----- Material supplied -----

(** C21. Whatever is answered, over any run of requests, every request a token source sends
    is one of four: the installation lookup of a repository asked for, with an App token just
    signed from the stored key; the token exchange of an installation GitHub said covers such
    a repository, likewise; or the page or a commit of a repository asked for, at a ref
    without a parent segment, with a token that GitHub issued for the very installation it
    said covers that repository.  All of it happened before the request.  No request follows
    a redirect, so no credential leaves for another host, and no body is read without its
    limit. *)
Theorem credentials_confined reqs tr r :
  exec (resolve_all s ∅ reqs) tr r →
  (∀ before c after req resp, tr = before ++ c :: after → exchanged c = Some (req, resp) → confined s reqs before req) ∧
  Forall (λ c, call_ok safe_client c = true) tr.
Proof.
  intros Hex. split; [|by eapply calls_only_exec; [apply resolve_all_calls|]].
  intros before c after req resp Heq Hc.
  refine (resolve_all_confined s reqs [] ∅ reqs tr r _ _ Hex before c after (req, resp) Heq Hc); [done|]. by intros ? ?.
Qed.
(* ===== verification/PlatformSecrets.v ===== *)
(** * The platform's generate-once Secrets

    [internal/platformsecrets] (the credentials an install generates and the ordered table
    of Secrets that hold them), the in-cluster seeder [operator/internal/bootstrap], the
    role set-up [internal/db/roles.go], and [orkano bootstrap-token]
    ([cli/internal/cmd/bootstraptoken.go]).

    Random bytes, the API server, Postgres, the clock and the terminal are calls with
    arbitrary replies.  [seed_step] says what a call does to the Secrets of the namespace;
    a failed request may have been carried out, and other writers may add Secrets at any
    time.  The rollout wait has fuel for the 62 polls that fit its two minutes
    ([rollout_wait_returns]). *)
From S2P Require Import Prelude Regex GoStrings Effects Sha256 Kube RepoAllowlist RateLimit AesGcm Credentials.
From S2P Require Import Session ApiServer ApiGitHub ApiSetup.
From Stdlib Require Import Ascii.

(** Go on with the value of a reply, or return its error. *)
Notation "'try!' x := p 'in' k" := (prog_bind p (λ r, match r with Ok x => k | Err e => Ret (Err e) end))
  (at level 10, x binder, p at level 200, k at level 200) : prog_scope.

(** ** Names *)
Definition Namespace : string := "orkano-system".
Definition postgresDSNHost : string := "orkano-postgres.orkano-system.svc".
Definition NameSuperuser : string := "orkano-postgres-superuser".
Definition NameOperatorDB : string := "orkano-operator-db".
Definition NameReceiverDB : string := "orkano-receiver-db".
Definition NameDashboardDB : string := "orkano-dashboard-db".
Definition NameDashboardEncKey : string := "orkano-dashboard-enc-key".
Definition NameBootstrapToken : string := "orkano-bootstrap-token".
Definition NameGitHubApp : string := "orkano-github-app".
Definition KeyPassword : string := "password".
Definition KeyDSN : string := "dsn".
Definition KeyEncKey : string := "key".
Definition KeyTokenSHA256 : string := "token-sha256".

Record Values : Type := {
  v_SuperuserPassword : string;
  v_ReceiverPassword : string;
  v_DispatcherPassword : string;
  v_DashboardPassword : string;
  v_WebhookSecret : string;
  v_BootstrapToken : string;
  v_DashboardEncKey : string;
}.
Record Spec : Type := { spec_Name : string; spec_Data : gmap string string }.

(** [base64.StdEncoding.EncodeToString] *)
Definition padding (n : nat) : list ascii := replicate ((3 - n mod 3) mod 3) "="%char.
Definition std_encode (l : list ascii) : list ascii := raw_encode std_alphabet l ++ padding (length l).

(** ** Generating *)
Section generate.
Context {E : Set → Type} (rand : nat → prog E (result string (list ascii))).

Definition randomHex (n : nat) : prog E (result string string) :=
  let! b := random_bytes rand n in
  Ret (match b with
       | Err e => Err ("platformsecrets: generate random bytes: " +:+ e)
       | Ok b => Ok (EncodeToString b)
       end).
Definition randomKeyB64 (n : nat) : prog E (result string string) :=
  let! b := random_bytes rand n in
  Ret (match b with
       | Err e => Err ("platformsecrets: generate key: " +:+ e)
       | Ok b => Ok (of_bytes (std_encode b))
       end).
Definition GenerateBootstrapToken : prog E (result string string) :=
  let! b := random_bytes rand 32 in
  Ret (match b with
       | Err e => Err ("platformsecrets: generate token: " +:+ e)
       | Ok b => Ok (of_bytes (raw_encode url_alphabet b))
       end).

Definition Generate : prog E (result string Values) :=
  try! superuser := randomHex 24 in
  try! receiver := randomHex 24 in
  try! dispatcher := randomHex 24 in
  try! dashboard := randomHex 24 in
  try! webhook := randomHex 24 in
  try! token := GenerateBootstrapToken in
  try! key := randomKeyB64 32 in
  Ret (Ok {| v_SuperuserPassword := superuser; v_ReceiverPassword := receiver; v_DispatcherPassword := dispatcher;
             v_DashboardPassword := dashboard; v_WebhookSecret := webhook; v_BootstrapToken := token;
             v_DashboardEncKey := key |}).
End generate.

(** ** The table *)
Definition HashToken (raw : string) : string := EncodeToString (Sum256 (bytes raw)).
Definition RoleDSN (role password : string) : string :=
  "postgres://" +:+ role +:+ ":" +:+ password +:+ "@" +:+ postgresDSNHost +:+ ":5432/orkano?sslmode=disable".

Fixpoint first_empty (fields : list (string * string)) : option string :=
  match fields with
  | [] => None
  | (name, value) :: fields =>
      if decide (value = "") then Some ("platformsecrets: " +:+ name +:+ " is empty") else first_empty fields
  end.
Definition validate (v : Values) : option string :=
  first_empty [("SuperuserPassword", v_SuperuserPassword v); ("ReceiverPassword", v_ReceiverPassword v);
               ("DispatcherPassword", v_DispatcherPassword v); ("DashboardPassword", v_DashboardPassword v);
               ("WebhookSecret", v_WebhookSecret v); ("BootstrapToken", v_BootstrapToken v);
               ("DashboardEncKey", v_DashboardEncKey v)].

Definition role_secret (name role password : string) : Spec :=
  {| spec_Name := name; spec_Data := {[KeyPassword := password; KeyDSN := RoleDSN role password]} |}.
Definition spec_table (v : Values) : list Spec :=
  [role_secret NameSuperuser "orkano" (v_SuperuserPassword v);
   role_secret NameOperatorDB "orkano_dispatcher" (v_DispatcherPassword v);
   role_secret NameReceiverDB "orkano_receiver" (v_ReceiverPassword v);
   role_secret NameDashboardDB "orkano_dashboard" (v_DashboardPassword v);
   {| spec_Name := NameDashboardEncKey; spec_Data := {[KeyEncKey := v_DashboardEncKey v]} |};
   {| spec_Name := NameWebhook; spec_Data := {[KeyWebhookSecret := v_WebhookSecret v]} |};
   {| spec_Name := NameBootstrapToken; spec_Data := {[KeyTokenSHA256 := HashToken (v_BootstrapToken v)]} |};
   {| spec_Name := NameGitHubApp; spec_Data := ∅ |};
   {| spec_Name := NameOIDC; spec_Data := ∅ |}].
Definition Specs (v : Values) : result string (list Spec) :=
  match validate v with
  | Some e => Err e
  | None => Ok (spec_table v)
  end.

(** ** Calls *)
Record Rollout : Set := {
  ro_SpecReplicas : option Z;
  ro_Generation : Z;
  ro_ObservedGeneration : Z;
  ro_Replicas : Z;
  ro_UpdatedReplicas : Z;
  ro_AvailableReplicas : Z;
}.
Inductive SetupE : Set → Type :=
| RandRead (n : nat) : SetupE (result string (list ascii))
| CreateSecret (sec : Secret) : SetupE (result ApiError unit)
| GetSecret (name : string) : SetupE (result ApiError Secret)
| UpdateSecret (sec : Secret) : SetupE (result ApiError unit)
| CreateConfigMap (name : string) (data : gmap string string) : SetupE (result ApiError unit)
| NewClient (kubeconfig : string) : SetupE (result string unit)
| PatchDeployment (name patch : string) : SetupE (result ApiError unit)
| GetDeployment (name : string) : SetupE (result ApiError Rollout)
| SetupNow : SetupE Z
(** waiting for the poll interval; [false] when the context ends first *)
| Pause (d : Z) : SetupE bool
| PrintLine (text : string) : SetupE unit.
Definition rand_read (n : nat) : prog SetupE (result string (list ascii)) := trigger (RandRead n).

(** ** Seeding from inside the cluster *)
Record SeedResult : Type := { res_Created : list string; res_Existed : list string }.
Definition spec_secret (s : Spec) : Secret :=
  {| sec_Meta := new_meta "" (spec_Name s) ∅ ∅; sec_Type := SecretTypeOpaque; sec_Data := spec_Data s |}.

Fixpoint seed_loop (specs : list Spec) (res : SeedResult) : prog SetupE (SeedResult * option string) :=
  match specs with
  | [] => Ret (res, None)
  | s :: specs =>
      let! r := trigger (CreateSecret (spec_secret s)) in
      match r with
      | Ok _ => seed_loop specs {| res_Created := res_Created res ++ [spec_Name s]; res_Existed := res_Existed res |}
      | Err e =>
          if IsAlreadyExists e then
            seed_loop specs {| res_Created := res_Created res; res_Existed := res_Existed res ++ [spec_Name s] |}
          else Ret (res, Some ("create secret " +:+ spec_Name s +:+ ": " +:+ api_text e))
      end
  end.
Definition no_result : SeedResult := {| res_Created := []; res_Existed := [] |}.

(** [(result, error)]; the result is nil only with an error *)
Definition seed (v : Values) : prog SetupE (option SeedResult * option string) :=
  match Specs v with
  | Err e => Ret (None, Some e)
  | Ok specs => let! r := seed_loop specs no_result in Ret (Some r.1, r.2)
  end.
Definition SeedSecrets : prog SetupE (option SeedResult * option string) :=
  let! v := Generate rand_read in
  match v with
  | Err e => Ret (None, Some e)
  | Ok v => seed v
  end.

Definition ConfigMapName : string := "orkano-repo-allowlist".
Definition DataKey : string := "repositories".
Inductive SeedPolicyError : Type := BadPolicy (e : AllowlistError) | PolicyWrite (text : string).
Definition SeedRepoAllowlist `{UnicodeTables} (repos : list string) : prog SetupE (result SeedPolicyError bool) :=
  match Format repos with
  | Err e => Ret (Err (BadPolicy e))
  | Ok data =>
      let! r := trigger (CreateConfigMap ConfigMapName {[DataKey := data]}) in
      Ret (match r with
           | Ok _ => Ok true
           | Err e => if IsAlreadyExists e then Ok false
                      else Err (PolicyWrite ("create configmap " +:+ ConfigMapName +:+ ": " +:+ api_text e))
           end)
  end.

(** ** The database roles *)
Definition ReceiverRole : string := "orkano_receiver".
Definition DispatcherRole : string := "orkano_dispatcher".
Definition DashboardRole : string := "orkano_dashboard".
Record RolePasswords : Type := { rp_Receiver : string; rp_Dispatcher : string; rp_Dashboard : string }.
(** [^[A-Za-z0-9._~-]+$] *)
Definition safe_char (c : ascii) : bool := is_alnum c || one_of "._~-" c.
Definition safePassword : re := Plus (Cls safe_char).

Inductive RoleE : Set → Type :=
| OpenDB (dsn : string) : RoleE (result string unit)
| ExecSQL (statement : string) : RoleE (result string unit).

Fixpoint unsafe_role (roles : list (string * string)) : option string :=
  match roles with
  | [] => None
  | (name, password) :: roles =>
      if decide (password = "") then Some ("password for " +:+ name +:+ " is empty")
      else if negb (MatchString safePassword password) then Some ("password for " +:+ name +:+ " contains unsupported characters")
      else unsafe_role roles
  end.
Definition alter_role (role password : string) : string := "ALTER ROLE " +:+ role +:+ " LOGIN PASSWORD '" +:+ password +:+ "'".
Fixpoint set_passwords (roles : list (string * string)) : prog RoleE (option string) :=
  match roles with
  | [] => Ret None
  | (name, password) :: roles =>
      let! r := trigger (ExecSQL (alter_role name password)) in
      match r with
      | Err e => Ret (Some ("set password for " +:+ name +:+ ": " +:+ e))
      | Ok _ => set_passwords roles
      end
  end.
Definition role_list (pw : RolePasswords) : list (string * string) :=
  [(ReceiverRole, rp_Receiver pw); (DispatcherRole, rp_Dispatcher pw); (DashboardRole, rp_Dashboard pw)].
Definition SetupRoles (superuserDSN : string) (pw : RolePasswords) : prog RoleE (option string) :=
  match unsafe_role (role_list pw) with
  | Some e => Ret (Some e)
  | None =>
      let! r := trigger (OpenDB superuserDSN) in
      match r with
      | Err e => Ret (Some ("open db: " +:+ e))
      | Ok _ => set_passwords (role_list pw)
      end
  end.

(** ** A new bootstrap token *)
Definition dashboardDeployment : string := "orkano-dashboard".
Definition rolloutWaitTimeout : Z := 2 * Minute.
Definition rolloutPollInterval : Z := 2 * Second.
Definition rolloutPolls : nat := 62.

Definition rolloutComplete (dep : Rollout) : bool :=
  match ro_SpecReplicas dep with
  | None => false
  | Some replicas =>
      if decide (ro_ObservedGeneration dep < ro_Generation dep)%Z then false
      else bool_decide (replicas ≤ ro_UpdatedReplicas dep)%Z && bool_decide (ro_Replicas dep ≤ ro_UpdatedReplicas dep)%Z &&
           bool_decide (ro_UpdatedReplicas dep ≤ ro_AvailableReplicas dep)%Z
  end.

(** [None]: more polls than the fuel *)
Fixpoint rollout_loop (fuel : nat) (deadline : Z) : prog SetupE (option bool) :=
  match fuel with
  | O => Ret None
  | S fuel =>
      let! dep := trigger (GetDeployment dashboardDeployment) in
      if (match dep with Ok dep => rolloutComplete dep | Err _ => false end) then Ret (Some true)
      else
        let! now := trigger SetupNow in
        if decide (deadline < now)%Z then Ret (Some false)
        else
          let! more := trigger (Pause rolloutPollInterval) in
          if more : bool then rollout_loop fuel deadline else Ret (Some false)
  end.
Definition waitDashboardRollout : prog SetupE (option bool) :=
  let! now := trigger SetupNow in
  rollout_loop rolloutPolls (now + rolloutWaitTimeout).

Definition hash_secret (hash : string) : Secret :=
  {| sec_Meta := new_meta Namespace NameBootstrapToken ∅ ∅; sec_Type := SecretTypeOpaque;
     sec_Data := {[KeyTokenSHA256 := hash]} |}.
Definition with_hash (sec : Secret) (hash : string) : Secret :=
  {| sec_Meta := sec_Meta sec; sec_Type := sec_Type sec; sec_Data := <[KeyTokenSHA256 := hash]> (sec_Data sec) |}.
Definition attempts : nat := 3.
Fixpoint update_hash (n : nat) (hash : string) : prog SetupE (option string) :=
  match n with
  | O => Ret (Some ("update secret " +:+ NameBootstrapToken +:+ ": conflicted 3 times"))
  | S n =>
      let! sec := trigger (GetSecret NameBootstrapToken) in
      match sec with
      | Err e => Ret (Some ("read secret " +:+ NameBootstrapToken +:+ ": " +:+ api_text e))
      | Ok sec =>
          let! u := trigger (UpdateSecret (with_hash sec hash)) in
          match u with
          | Ok _ => Ret None
          | Err e =>
              if IsConflict e then update_hash n hash
              else Ret (Some ("update secret " +:+ NameBootstrapToken +:+ ": " +:+ api_text e))
          end
      end
  end.
Definition storeTokenHash (hash : string) : prog SetupE (option string) :=
  let! c := trigger (CreateSecret (hash_secret hash)) in
  match c with
  | Ok _ => Ret None
  | Err e =>
      if IsAlreadyExists e then update_hash attempts hash
      else Ret (Some ("create secret " +:+ NameBootstrapToken +:+ ": " +:+ api_text e))
  end.
(* ===== verification/InstallNode.v ===== *)
(** * Commands on a node

    [internal/install/ensure.go] and [wait.go]: what the installer does on a server over
    SSH.  A command is a value of [Cmd]; [text] is the exact line sent, and running it is a
    call with an arbitrary exit status and output.  [fs_step] says what a line does to the
    node's files: one that fails may have been carried out, or, when it writes, may have
    left anything in the file it writes; a rename is atomic.

    Waits poll until a reply is good or their context ends; both are replies of the
    environment, and [fuel] bounds the polls ([None] when it runs out).  Log lines are left
    out. *)
From S2P Require Import Prelude Regex GoStrings Effects Sha256 Paths RateLimit Credentials ApiServer PlatformSecrets.
From Stdlib Require Import Ascii.

Definition k3sBin : string := "/usr/local/bin/k3s".
Definition maxInlineBase64 : nat := Z.to_nat (96 * 1024).
Definition chunkBase64 : nat := Z.to_nat (48 * 1024).
Definition waitPollInterval : Z := 5 * Second.

(** ** Commands *)
Inductive Cmd : Set :=
| CatFile (p : string)
(** [mkdir -p dir && ]printf %s 'payload' | base64 -d | tee [-a ]target >/dev/null *)
| Pipe (mkdir : option string) (append : bool) (payload target : string)
| Mv (a b : string)
| RmF (p : string)
| Chmod (mode p : string)
| Kubectl (args : string)
(** printf %s 'payload' | base64 -d | kubectl verb -f - *)
| KubectlIn (payload verb : string)
| RestartK3s.
#[export] Instance Cmd_eq_dec : EqDecision Cmd.
Proof. solve_decision. Defined.

Definition text (sudo : string) (c : Cmd) : string :=
  match c with
  | CatFile p => sudo +:+ "cat " +:+ p
  | Pipe mkdir app payload target =>
      (match mkdir with Some dir => sudo +:+ "mkdir -p " +:+ dir +:+ " && " | None => "" end) +:+
      "printf %s '" +:+ payload +:+ "' | base64 -d | " +:+ sudo +:+ (if app : bool then "tee -a " else "tee ") +:+ target +:+ " >/dev/null"
  | Mv a b => sudo +:+ "mv " +:+ a +:+ " " +:+ b
  | RmF p => sudo +:+ "rm -f " +:+ p
  | Chmod mode p => sudo +:+ "chmod " +:+ mode +:+ " " +:+ p
  | Kubectl args => sudo +:+ k3sBin +:+ " kubectl " +:+ args
  | KubectlIn payload verb => "printf %s '" +:+ payload +:+ "' | base64 -d | " +:+ sudo +:+ k3sBin +:+ " kubectl " +:+ verb +:+ " -f -"
  | RestartK3s => sudo +:+ "systemctl restart k3s"
  end.

Record RunResult : Set := { ExitStatus : Z; Stdout : string; Stderr : string }.
Inductive NodeE : Set → Type :=
| Run (c : Cmd) : NodeE (result string RunResult)
(** the select of a poll loop: [true] for the next tick, [false] when the wait is over *)
| NextTick (interval : Z) : NodeE bool
| NodeRand (n : nat) : NodeE (result string (list ascii)).

(** The prefix of [newNode]. *)
Definition newNode (sudo : bool) : string := if sudo then "sudo " else "".

Definition firstLine (s : string) : string :=
  match IndexByte (bytes s) newline with Some i => slice_to i s | None => s end.

Definition runOK (c : Cmd) (desc : string) : prog NodeE (result string unit) :=
  let! res := trigger (Run c) in
  Ret (match res with
       | Err e => Err ("install: " +:+ desc +:+ ": " +:+ e)
       | Ok res =>
           if decide (ExitStatus res ≠ 0%Z) then
             Err ("install: " +:+ desc +:+ " exited " +:+ pretty (ExitStatus res) +:+ ": " +:+ firstLine (Stderr res))
           else Ok tt
       end).

(** ** Writing files *)
Definition tmp_of (p : string) : string := p +:+ ".tmp".

Definition writeInline (p enc : string) : prog NodeE (result string unit) :=
  try! _ := runOK (Pipe (Some (Dir p)) false enc (tmp_of p)) ("write " +:+ p) in
  runOK (Mv (tmp_of p) p) ("finalize " +:+ p).

(** The loop over the pieces; the first creates the file. *)
Fixpoint write_pieces (p : string) (first : bool) (pieces : list (list ascii)) : prog NodeE (result string unit) :=
  match pieces with
  | [] => Ret (Ok tt)
  | piece :: pieces =>
      try! _ := runOK (if first then Pipe (Some (Dir p)) false (of_bytes piece) (tmp_of p)
                       else Pipe None true (of_bytes piece) (tmp_of p)) ("write chunk of " +:+ p) in
      write_pieces p false pieces
  end.
Definition writeChunked (p enc : string) : prog NodeE (result string unit) :=
  try! _ := write_pieces p true (chunks (len enc) chunkBase64 (bytes enc)) in
  runOK (Mv (tmp_of p) p) ("finalize " +:+ p).

Definition ensureFile (p : string) (content : list ascii) (mode : string) : prog NodeE (result string bool) :=
  let! cur := trigger (Run (CatFile p)) in
  match cur with
  | Err e => Ret (Err ("install: read " +:+ p +:+ ": " +:+ e))
  | Ok cur =>
      if decide (ExitStatus cur = 0%Z ∧ Stdout cur = of_bytes content) then Ret (Ok false)
      else
        let enc := of_bytes (std_encode content) in
        try! _ := (if len enc <=? maxInlineBase64 then writeInline p enc else writeChunked p enc) in
        try! _ := runOK (Chmod mode p) ("chmod " +:+ p) in
        Ret (Ok true)
  end.

Record manifestFile : Type := { mf_name : string; mf_legacyName : string; mf_content : list ascii }.

Definition migrate_command (legacyPath currentPath : string) (current : RunResult) : Cmd :=
  if decide (ExitStatus current = 0%Z) then RmF legacyPath else Mv legacyPath currentPath.
Fixpoint migrateLegacyManifests (base : string) (files : list manifestFile) (changed : bool) : prog NodeE (result string bool) :=
  match files with
  | [] => Ret (Ok changed)
  | f :: files =>
      if decide (mf_legacyName f = "") then migrateLegacyManifests base files changed
      else
        let legacyPath := path_Join [base; mf_legacyName f] in
        let! legacy := trigger (Run (CatFile legacyPath)) in
        match legacy with
        | Err e => Ret (Err ("install: read legacy manifest " +:+ legacyPath +:+ ": " +:+ e))
        | Ok legacy =>
            if decide (ExitStatus legacy ≠ 0%Z) then migrateLegacyManifests base files changed
            else
              let currentPath := path_Join [base; mf_name f] in
              let! current := trigger (Run (CatFile currentPath)) in
              match current with
              | Err e => Ret (Err ("install: read replacement manifest " +:+ currentPath +:+ ": " +:+ e))
              | Ok current =>
                  try! _ := runOK (migrate_command legacyPath currentPath current) ("migrate legacy manifest " +:+ mf_legacyName f) in
                  migrateLegacyManifests base files true
              end
        end
  end.
(* ===== verification/Install.v ===== *)
(** * The installer

    [internal/install]: [install.go] (which manifests are written, and [Apply]),
    [components.go] (the per-install ones), [secrets.go] and [repo_allowlist.go] (what is
    created once).  The embedded trees are arguments ([Embedded]), as are text templates,
    YAML, JSON and the printing of durations ([InstallLib]).  The two poll loops of [Apply]
    have [fuel]; [OutOfFuel] is the outcome when an environment lets them poll longer. *)
From S2P Require Import Prelude Regex GoStrings RepoAllowlist Effects Sha256 Kube Features RateLimit Credentials.
From S2P Require Import Paths ApiServer ApiGitHub PlatformSecrets InstallNode.
From Stdlib Require Import Ascii.

(** ** Constants *)
Definition DefaultAutoDeployDir : string := "/var/lib/rancher/k3s/server/manifests".
Definition manifestSubdir : string := "orkano".
Definition DefaultWaitTimeout : Z := 5 * Minute.
Definition manifestMode : string := "0600".
Definition crdManifestPrefix : string := "crd-".
Definition systemNS : string := Namespace.
Definition legacyRepoAllowlistEnv : string := "ORKANO_REPO_ALLOWLIST".
Definition receiverDeploymentName : string := "orkano-receiver".
Definition ignoreNotFoundKubectlOption : string := "--ignore-not-found=true".
Definition imageRepo : string := "ghcr.io/orkanoio".
Definition acmeStagingServer : string := "https://acme-staging-v02.api.letsencrypt.org/directory".
Definition acmeProdServer : string := "https://acme-v02.api.letsencrypt.org/directory".
Definition templateExt : string := ".yaml.tmpl".
Definition receiverIngressTemplate : string := "receiver-ingress.yaml.tmpl".
Definition componentPrefix : string := "components".

(** ** Data *)
Record Entry : Type := { ent_path : string; ent_isDir : bool; ent_read : result string (list ascii) }.
Record Embedded : Type := { emb_static : list Entry; emb_externalSecrets : list Entry; emb_templates : list Entry }.
Record templateData : Type := {
  td_OperatorImage : string; td_ReceiverImage : string; td_DashboardImage : string; td_ACMEServer : string;
  td_ACMEEmail : string; td_UnsafeFeatures : string; td_SourceZipEnabled : bool; td_ReceiverHost : string;
}.
Record LegacyDeployment : Type := { ldep_Name : string; ldep_Containers : list (list CoreEnvVar) }.
Class InstallLib : Type := {
  (** parse and execute a template: its name, text and data *)
  render_template : string → list ascii → templateData → result string (list ascii);
  (** the kind and the name of a YAML document *)
  yaml_kind_name : list ascii → result string (string * string);
  unmarshal_deployment : string → result string LegacyDeployment;
  duration_text : Z → string;
}.
Record InstallConfig : Type := {
  ic_AutoDeployDir : string;
  ic_Version : string;
  ic_ACMEEmail : string;
  ic_ACMEProd : bool;
  ic_RepoAllowlist : list string;
  ic_UnsafeFeatures : list string;
  ic_ReceiverHost : string;
  ic_SecretsVault : bool;
  ic_ReadinessTargets : list Workload;
  ic_WaitTimeout : Z;
  ic_RestartReadyTimeout : Z;
  ic_Sudo : bool;
}.
Record InstallResult : Type := { ir_Changed : bool; ir_BootstrapToken : string }.
Inductive outcome : Type :=
| Done (res : option InstallResult) (err : option string)
| OutOfFuel.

-----

> What to produce: Would you retype exactly the lines above, from the line with "(match mkdir with" to the line with "a b => sudo", with both end lines kept and nothing more?

> Completed task:
      (match mkdir with Some dir => sudo +:+ "mkdir -p " +:+ dir +:+ " && " | None => "" end) +:+
      "printf %s '" +:+ payload +:+ "' | base64 -d | " +:+ sudo +:+ (if app : bool then "tee -a " else "tee ") +:+ target +:+ " >/dev/null"
  | Mv a b => sudo +:+ "mv " +:+ a +:+ " " +:+ b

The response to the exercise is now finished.